Starting point is 00:12:57 Like maybe you wanna hit a million, you wanna hit half a million. When do you wanna hit that by? How do you plan to do it? You might have conversations where you have decided to dump some money into investments and you're having a conversation and it's like, and you might say, I'm prioritizing like actually building
Starting point is 00:13:12 like building a bit of wealth and building my investments. So I'm slowing down on that bit of spending. I'm not gonna do that thing. You don't know like all your achievements do you? Cause I think you don't have to do it. You don't hide it, but you don't have to be like, this is my net worth, what's yours? No, yeah, you don't need to.
Starting point is 00:13:24 Not long ago, talk about they were in a restaurant and they were like overhearing a man talk. I don't know where it was. They were overhearing a man on a date talk openly about I earn this much. And it was like really like icky. And so the person that was like witnessing this conversation was like, that is so inappropriate.
Starting point is 00:13:41 It was very much like a first date. They heard the conversation and he was just like giving it all, like telling someone how much you made or what is the investment's worth. But you would never actually hear a woman do that. So you don't wanna be like, don't brag. You wanna be like, I like investing. Keep powder dry.
Starting point is 00:13:58 But share what is important to you. Because if you, like I said, with the best in the world, if you've got someone who doesn't feel like that's weird, you'll get the vibes. Like again, it's not always a red flag, but no. Have we made up a man, by the way? Is it potentially meeting someone in the future
Starting point is 00:14:15 that they said not to, or other? True man. So she's not met him yet, we're imagining him. But she's, typical female, we're like, so. I'm marrying them already. He's six foot four. He works at... This is like...
Starting point is 00:14:30 He's a fairy. Well, I didn't want to talk about Akita in this, but I felt like it was gonna come out eventually. We're all in a book series together, and if you're not reading the Akita series, get on board. We're gonna start a book club. Yep. An unofficial book club's on the go,
Starting point is 00:14:45 whereby we're sharing books together. But yeah, I was like, are we imagining this person or is he living and breathing? I've got a good image. Okay. He's got wings. Let's call him Reese. He's got wings.
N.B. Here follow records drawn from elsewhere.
(** Everything after the header loop. *)
Definition finish (rl : RequestLine) (data : list Z) (target_host : option (list Z)) (path : list Z)
  (path_off : option nat) (st : HeadState) : result HttpRequestInfo ParseError :=
  let f := fields st in
  let viol := violation f || negb (terminated st) in
  let host := match f_host f with
              | Some h => Some h
              | None => if rl_http10 rl then Some (default [] target_host)
                        else if viol then Some []
                        else None
              end in
  match host with
  | None => Err MissingHost
  | Some host =>
      let viol := viol || match target_host with Some t => negb (eq_ignore_ascii_case t host) | None => false end in
      let viol := viol || (match host with [] => negb (rl_http10 rl) | _ => false end)
                  || (match f_content_length f with Some _ => f_is_chunked f | None => false end) in
      match from_utf8 host with
      | None => Err NonAsciiHost
      | Some host =>
          let '(p, q) := match find_byte 63 path with
                         | Some i => (take i path, drop (S i) path)
                         | None => (path, [])
                         end in
          Ok {| method := rl_method rl; info_host := host; path := p;
                path_at := option_map (fun o => (rl_target_start rl + o)%nat) path_off;
                query_string := q;
                keepalive := default (negb (rl_http10 rl)) (explicit_keepalive f);
                header_data := slice (rl_header_start rl) (pos st) data;
                head_len := (pos st + 2)%nat;
                content_length := f_content_length f;
                is_chunked := f_is_chunked f;
                is_upgrade := has_upgrade_header f && connection_has_upgrade f && negb (offers_h2c_upgrade f);
                header_violation := viol;
                strip_spans := slow (h_spans st) (f_slow f);
                upgrade_span := h_upgrade_span st;
                expect_continue := f_expect_continue f |}
      end
  end.

Definition head_init (viol : bool) (start : nat) : HeadState :=
  {| pos := start; fields := Fields_init viol; h_spans := StripSpans_default; h_upgrade_span := None;
     terminated := false |}.

Definition extract_routing_info (data : list Z) : result HttpRequestInfo ParseError :=
  match request_line data with
  | Err e => Err e
  | Ok rl =>
      let '(viol, target_host, path, path_off) := read_target (rl_method rl) (rl_target rl) in
      finish rl data target_host path path_off
        (head_loop (S (length data)) (rl_http10 rl) data (head_init viol (rl_header_start rl)))
  end.

End Parser.

Example parse_get :
  match extract_routing_info (AR := Little)
    (bs "GET http://h.test:80/a?q=1 HTTP/1.1" ++ [13;10] ++ bs "Host: H.test" ++ [13;10]
     ++ bs "Connection: close, x-foo" ++ [13;10;13;10] ++ bs "rest") with
  | Ok i => header_violation i = false /\ info_host i = bs "H.test" /\ path i = bs "/a" /\ path_at i = Some 20%nat
            /\ query_string i = bs "q=1" /\ keepalive i = false /\ head_len i = 79%nat
            /\ strip_spans i = {| spans := [(51, 77)]; needs_slow_path := true |}
  | Err _ => False
  end.
Proof. by vm_compute. Qed.

(** ** Reference: the grammar of a head *)

Abbreviation CRLF := ([13; 10]) (only parsing).

Definition line : Type := list Z * list Z.
Definition render_line (l : line) : list Z := l.1 ++ 58 :: l.2 ++ CRLF.
Definition render_lines (ls : list line) : list Z := concat (map render_line ls).

Definition token (s : list Z) : Prop := s <> [] /\ Forall (fun b => is_ b TCHAR = true) s.
Definition good_line (l : line) : Prop := token l.1 /\ Forall (fun b => is_ b VALUE = true) l.2.

(** Visible bytes without '#', and a backslash only after a '?'. *)
Definition good_target (t : list Z) : Prop :=
  t <> [] /\ exists a b, t = a ++ b /\ Forall (fun x => is_ x TARGET = true) a /\
    Forall (fun x => is_ x TARGET || (x =? 92) = true) b /\ (b <> [] -> 63 ∈ a).

Record request := {
  rq_method : list Z;
  rq_target : list Z;
  rq_http10 : bool;
  rq_lines : list line;
}.

Definition version (http10 : bool) : list Z := if http10 then HTTP10 else HTTP11.

Definition render_request_line (r : request) : list Z :=
  rq_method r ++ SP :: rq_target r ++ SP :: version (rq_http10 r).

Definition render (r : request) : list Z := render_request_line r ++ render_lines (rq_lines r) ++ CRLF.

Definition good_request (r : request) : Prop :=
  token (rq_method r) /\ good_target (rq_target r) /\ utf8_valid (rq_target r) = true /\ Forall good_line (rq_lines r).
Definition prefix_remainder (rule_path request_path : list Z) : list Z :=
  default [] (strip_prefix rule_path request_path).

Definition join_prefix_path (prefix suffix : list Z) : list Z :=
  let prefix := if ends_with [47] prefix && starts_with [47] suffix
                then take (length prefix - 1) prefix else prefix in
  let needs_slash := negb (ends_with [47] prefix) && negb (starts_with [47] suffix) && negb (is_nil suffix) in
  let result := prefix ++ (if needs_slash then [47] else []) ++ suffix in
  if is_nil result then [47] else result.

Fixpoint extract_header_mods (filters : list HttpFilter) (is_response : bool) : option HeaderModifications :=
  match filters with
  | [] => None
  | f :: rest =>
      match f, is_response with
      | RequestHeaderModifier add set remove, false =>
          Some {| mods_add := add; mods_set := set; mods_remove := remove |}
      | ResponseHeaderModifier add set remove, true =>
          Some {| mods_add := add; mods_set := set; mods_remove := remove |}
      | _, _ => extract_header_mods rest is_response
      end
  end.

Fixpoint extract_url_rewrite (filters : list HttpFilter) (rule_path request_path : list Z) : option Rewrite :=
  match filters with
  | [] => None
  | URLRewrite hostname path :: _ =>
      Some {| rw_hostname := hostname;
              rw_to := option_map (fun p => match p with
                | ReplaceFullPath v => {| rw_path := pv_path v; rw_query := pv_query v |}
                | ReplacePrefixMatch v =>
                    {| rw_path := join_prefix_path (pv_path v) (prefix_remainder rule_path request_path);
                       rw_query := pv_query v |}
                end) path |}
  | _ :: rest => extract_url_rewrite rest rule_path request_path
  end.

(** Which mirrors [dispatch_mirrors] spawns: [draws] are the samples drawn
    for the fractions, [permits] how many of [MIRROR_PERMITS] are free. *)
Fixpoint mirror_targets (filters : list HttpFilter) (draws : list Z) (permits : nat) : list SocketAddr :=
  match filters with
  | [] => []
  | RequestMirror addr fraction :: rest =>
      if sample fraction (default 0 (head draws)) then
        match permits with
        | O => mirror_targets rest (tail draws) O
        | S p => addr :: mirror_targets rest (tail draws) p
        end
      else mirror_targets rest (tail draws) permits
  | _ :: rest => mirror_targets rest draws permits
  end.

Definition put_header (h : HttpHeader) : list Z := header_name h ++ bs ": " ++ header_value h ++ CRLF_.

Fixpoint find_set (name : list Z) (i : nat) (hs : list HttpHeader) : option (nat * HttpHeader) :=
  match hs with
  | [] => None
  | h :: rest => if eq_ignore_ascii_case (header_name h) name then Some (i, h) else find_set name (S i) rest
  end.

(** One line of [apply_header_mods_inner]: what it writes, the [set] it
    applied, whether it was the Host line being replaced. *)
Definition mod_line (mods : option HeaderModifications) (rewrite_hostname : option (list Z)) (line : list Z)
  : list Z * option nat * bool :=
  match memchr 58 line with
  | None => (line ++ CRLF_, None, false)
  | Some colon_pos =>
      let name := take colon_pos line in
      match (match rewrite_hostname with
             | Some new_host => if eq_ignore_ascii_case name (bs "host") then Some new_host else None
             | None => None
             end), mods with
      | Some new_host, _ => (put_host new_host, None, true)
      | None, Some m =>
          if existsb (fun r => eq_ignore_ascii_case r name) (mods_remove m) then ([], None, false)
          else match find_set name 0 (mods_set m) with
               | Some (idx, h) => (put_header h, Some idx, false)
               | None => (line ++ CRLF_, None, false)
               end
      | None, None => (line ++ CRLF_, None, false)
      end
  end.

Definition apply_header_mods_inner (raw : list Z) (mods : option HeaderModifications)
  (rewrite_hostname : option (list Z)) : list Z :=
  let done := map (mod_line mods rewrite_hostname) (header_lines raw) in
  let host_found := existsb (fun d => d.2) done in
  let applied (i : nat) := existsb (fun d => bool_decide (d.1.2 = Some i)) done in
  concat (map (fun d => d.1.1) done)
  ++ match rewrite_hostname with
     | Some h => if host_found then [] else put_host h
     | None => []
     end
  ++ match mods with
     | Some m =>
         concat (imap (fun i h => if applied i then [] else put_header h) (mods_set m))
         ++ concat (map put_header (mods_add m))
     | None => []
     end
  ++ CRLF_.

Definition split_first_line (raw : list Z) : list Z * list Z :=
  let nl := match memchr LF raw with Some p => (p + 1)%nat | None => length raw end in
  let line := default (take nl raw) (strip_suffix [LF] (take nl raw)) in
  (default line (strip_suffix [CR] line), drop nl raw).

Definition rewrite_request_head (header_region : list Z) (path : option (list Z * option (list Z)))
  (mods : option HeaderModifications) (rewrite_hostname : option (list Z)) : list Z :=
  let '(first_line, rest) := split_first_line header_region in
  match path with
  | Some (p, value_query) => put_request_line first_line p value_query
  | None => first_line
  end ++ CRLF_ ++ apply_header_mods_inner rest mods rewrite_hostname.

Definition apply_request_header_modifications (header_region : list Z) (mods : option HeaderModifications)
  (url_rewrite : option Rewrite) : list Z :=
  let path := match url_rewrite with
              | Some r => option_map (fun p => (rw_path p, rw_query p)) (rw_to r)
              | None => None
              end in
  let rewrite_hostname := match url_rewrite with Some r => rw_hostname r | None => None end in
  rewrite_request_head header_region path mods rewrite_hostname.

Definition apply_response_header_mods (headers : list Z) (mods : HeaderModifications) : list Z :=
  let '(status_line, rest) := split_first_line headers in
  status_line ++ CRLF_ ++ apply_header_mods_inner rest (Some mods) None.

End Filters.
Starting point is 00:14:56 Reese or Rice? I think it's Reese. I say Reese. Your Rice. Your Rice. Your Rice. Your Rice. He's got wings.
Starting point is 00:15:04 I love her aspirations as well. The biggest amazing thing here is that she's getting her own shit together first. Like so many people have the dream man or woman that's gonna save them. The rich person that's gonna come along and fix everything. The fact that she is going, I like, these are gonna be my standards.
Starting point is 00:15:22 You know, sometimes it's not like Disney, you know, it's lovely and speaking from experience where, you know, we're really proud of our net worth as a family and what we're doing and it's a bit dull. It involves some property and some business and investments and stuff and tracking our net worth is one of the most fulfilling things. But then you do crack on to your day job,
Starting point is 00:15:41 your day life where, you know, then it's like, you know, doing the breakfasts and dropping out, doing the school run and you're doing the boring admin at work. So it's definitely not this like Hollywood, maybe I should live it a bit more. But that is aspirational, but I love that you're doing the work first.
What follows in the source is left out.